■ **Dataset entries**:
Lemma settlements_skipped now max w : Forall (fun f => retryable_settlement max f = false) (oldest (w_tables w)) ->
  exists w', retryFailedSettlements now max w = (Ok false, w') /\ w_tables w' = w_tables w /\ w_seqs w' = w_seqs w.
Proof.
  intros Hskip. unfold retryFailedSettlements, ListOpenSettlementFailures, open_rows, mbind, M_bind, attempt.
  change (NormalizeFailedSettlementListLimit (NormalizeFailedSettlementListLimit settlementRetryBatchLimit)) with settlementRetryBatchLimit.
  match goal with |- context [query ?f w] => pose proof (query_run f w) as Hq; destruct (query f w) as [r w'] end. destruct Hq as (Et & Es & _ & Hr).
  exists w'. split; [|done]. destruct r as [l|e]; [|done]. rewrite Hr. by apply retry_settlements_skip.
Qed.
Lemma run_passes_over now configured w : records_ok w -> Forall (fun f => retryable_settlement (maxRetryCount configured) f = false) (oldest (w_tables w)) ->
  exists w', RunOnce now configured w = (Ok tt, w') /\ records_ok w' /\ tb_failed_settlements (w_tables w') = tb_failed_settlements (w_tables w).
Proof.
  intros Hw Hskip. destruct (settlements_skipped now _ _ Hskip) as (w1 & E1 & Et & Es). assert (H1 : records_ok w1) by (unfold records_ok; by rewrite Et, Es).
  destruct (completions_spare now (maxRetryCount configured) w1 H1) as (s2 & w2 & E2 & H2 & H2c & H2x & _ & Ef2).
  unfold RunOnce. cbv zeta. unfold mbind, M_bind. rewrite E1. cbv iota. rewrite E2. rewrite <- Et. destruct s2; [by exists w2|].
  destruct (cancellations_spare now (maxRetryCount configured) w2) as (s3 & w3 & E3 & H3 & H3c & H3x & _ & Ef3); [done|].
  rewrite E3. exists w3. split; [done|]. split; [done|congruence].
Qed.

(** A life of the store: runs of the worker, at any times, and anything else that keeps
    the invariant and the fifty records in front. *)
Inductive crowded_life (configured : N) (w0 : World) : World -> Prop :=
| crowded_start : crowded_life configured w0 w0
| crowded_run now w : crowded_life configured w0 w -> crowded_life configured w0 (RunOnce now configured w).2
| crowded_other w w' : crowded_life configured w0 w -> records_ok w' -> oldest (w_tables w') = oldest (w_tables w) -> crowded_life configured w0 w'.

(** C38 Old failures starve new ones: the worker lists the fifty oldest OPEN records before
    it skips those it does not retry, and skipping does not close them.  So when none of
    the fifty may be retried, because their errors do not pass or their attempts are used
    up, every later run leaves every failed settlement as it is, whatever the database
    does and however many runs there are, also when new records that could be retried
    come behind them and whatever else changes in the store, as long as the fifty stay
    in front. *)
Theorem old_failures_starve_new configured w0 w now : records_ok w0 ->
  Forall (fun f => retryable_settlement (maxRetryCount configured) f = false) (oldest (w_tables w0)) -> crowded_life configured w0 w ->
  exists w', RunOnce now configured w = (Ok tt, w') /\ oldest (w_tables w') = oldest (w_tables w0) /\ tb_failed_settlements (w_tables w') = tb_failed_settlements (w_tables w).
Proof.
  intros H0 Hskip Hlife. assert (Hw : records_ok w /\ oldest (w_tables w) = oldest (w_tables w0)).
  { induction Hlife as [|t w _ [IH1 IH2]|w w' _ [_ IH2] H1 H2]; [done| |split; [done|congruence]]. rewrite <- IH2 in Hskip.
    destruct (run_passes_over t configured w IH1 Hskip) as (w' & E & Hok & Ef). rewrite E. split; [done|]. rewrite <- IH2. unfold oldest, all_rows. cbn. by rewrite Ef. }
  destruct Hw as [Hw E]. rewrite <- E in Hskip |- *. destruct (run_passes_over now configured w Hw Hskip) as (w' & E' & _ & Ef). exists w'. split; [done|]. split; [|done].
  unfold oldest, all_rows. cbn. by rewrite Ef.
Qed.
End RetryEnds.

■ **Your assignment**:
Go through the records and copy each one exactly.

■ **Task output**:
Lemma settlements_skipped now max w : Forall (fun f => retryable_settlement max f = false) (oldest (w_tables w)) ->
  exists w', retryFailedSettlements now max w = (Ok false, w') /\ w_tables w' = w_tables w /\ w_seqs w' = w_seqs w.
Proof.
  intros Hskip. unfold retryFailedSettlements, ListOpenSettlementFailures, open_rows, mbind, M_bind, attempt.
  change (NormalizeFailedSettlementListLimit (NormalizeFailedSettlementListLimit settlementRetryBatchLimit)) with settlementRetryBatchLimit.
  match goal with |- context [query ?f w] => pose proof (query_run f w) as Hq; destruct (query f w) as [r w'] end. destruct Hq as (Et & Es & _ & Hr).
  exists w'. split; [|done]. destruct r as [l|e]; [|done]. rewrite Hr. by apply retry_settlements_skip.
Qed.
Lemma run_passes_over now configured w : records_ok w -> Forall (fun f => retryable_settlement (maxRetryCount configured) f = false) (oldest (w_tables w)) ->
  exists w', RunOnce now configured w = (Ok tt, w') /\ records_ok w' /\ tb_failed_settlements (w_tables w') = tb_failed_settlements (w_tables w).
Proof.
  intros Hw Hskip. destruct (settlements_skipped now _ _ Hskip) as (w1 & E1 & Et & Es). assert (H1 : records_ok w1) by (unfold records_ok; by rewrite Et, Es).
  destruct (completions_spare now (maxRetryCount configured) w1 H1) as (s2 & w2 & E2 & H2 & H2c & H2x & _ & Ef2).
  unfold RunOnce. cbv zeta. unfold mbind, M_bind. rewrite E1. cbv iota. rewrite E2. rewrite <- Et. destruct s2; [by exists w2|].
  destruct (cancellations_spare now (maxRetryCount configured) w2) as (s3 & w3 & E3 & H3 & H3c & H3x & _ & Ef3); [done|].
  rewrite E3. exists w3. split; [done|]. split; [done|congruence].
Qed.

(** A life of the store: runs of the worker, at any times, and anything else that keeps
    the invariant and the fifty records in front. *)
Inductive crowded_life (configured : N) (w0 : World) : World -> Prop :=
| crowded_start : crowded_life configured w0 w0
| crowded_run now w : crowded_life configured w0 w -> crowded_life configured w0 (RunOnce now configured w).2
| crowded_other w w' : crowded_life configured w0 w -> records_ok w' -> oldest (w_tables w') = oldest (w_tables w) -> crowded_life configured w0 w'.

(** C38 Old failures starve new ones: the worker lists the fifty oldest OPEN records before
    it skips those it does not retry, and skipping does not close them.  So when none of
    the fifty may be retried, because their errors do not pass or their attempts are used
    up, every later run leaves every failed settlement as it is, whatever the database
    does and however many runs there are, also when new records that could be retried
    come behind them and whatever else changes in the store, as long as the fifty stay
    in front. *)
Theorem old_failures_starve_new configured w0 w now : records_ok w0 ->
  Forall (fun f => retryable_settlement (maxRetryCount configured) f = false) (oldest (w_tables w0)) -> crowded_life configured w0 w ->
  exists w', RunOnce now configured w = (Ok tt, w') /\ oldest (w_tables w') = oldest (w_tables w0) /\ tb_failed_settlements (w_tables w') = tb_failed_settlements (w_tables w).
Proof.
  intros H0 Hskip Hlife. assert (Hw : records_ok w /\ oldest (w_tables w) = oldest (w_tables w0)).
  { induction Hlife as [|t w _ [IH1 IH2]|w w' _ [_ IH2] H1 H2]; [done| |split; [done|congruence]]. rewrite <- IH2 in Hskip.
    destruct (run_passes_over t configured w IH1 Hskip) as (w' & E & Hok & Ef). rewrite E. split; [done|]. rewrite <- IH2. unfold oldest, all_rows. cbn. by rewrite Ef. }
  destruct Hw as [Hw E]. rewrite <- E in Hskip |- *. destruct (run_passes_over now configured w Hw Hskip) as (w' & E' & _ & Ef). exists w'. split; [done|]. split; [|done].
  unfold oldest, all_rows. cbn. by rewrite Ef.
Qed.
End RetryEnds.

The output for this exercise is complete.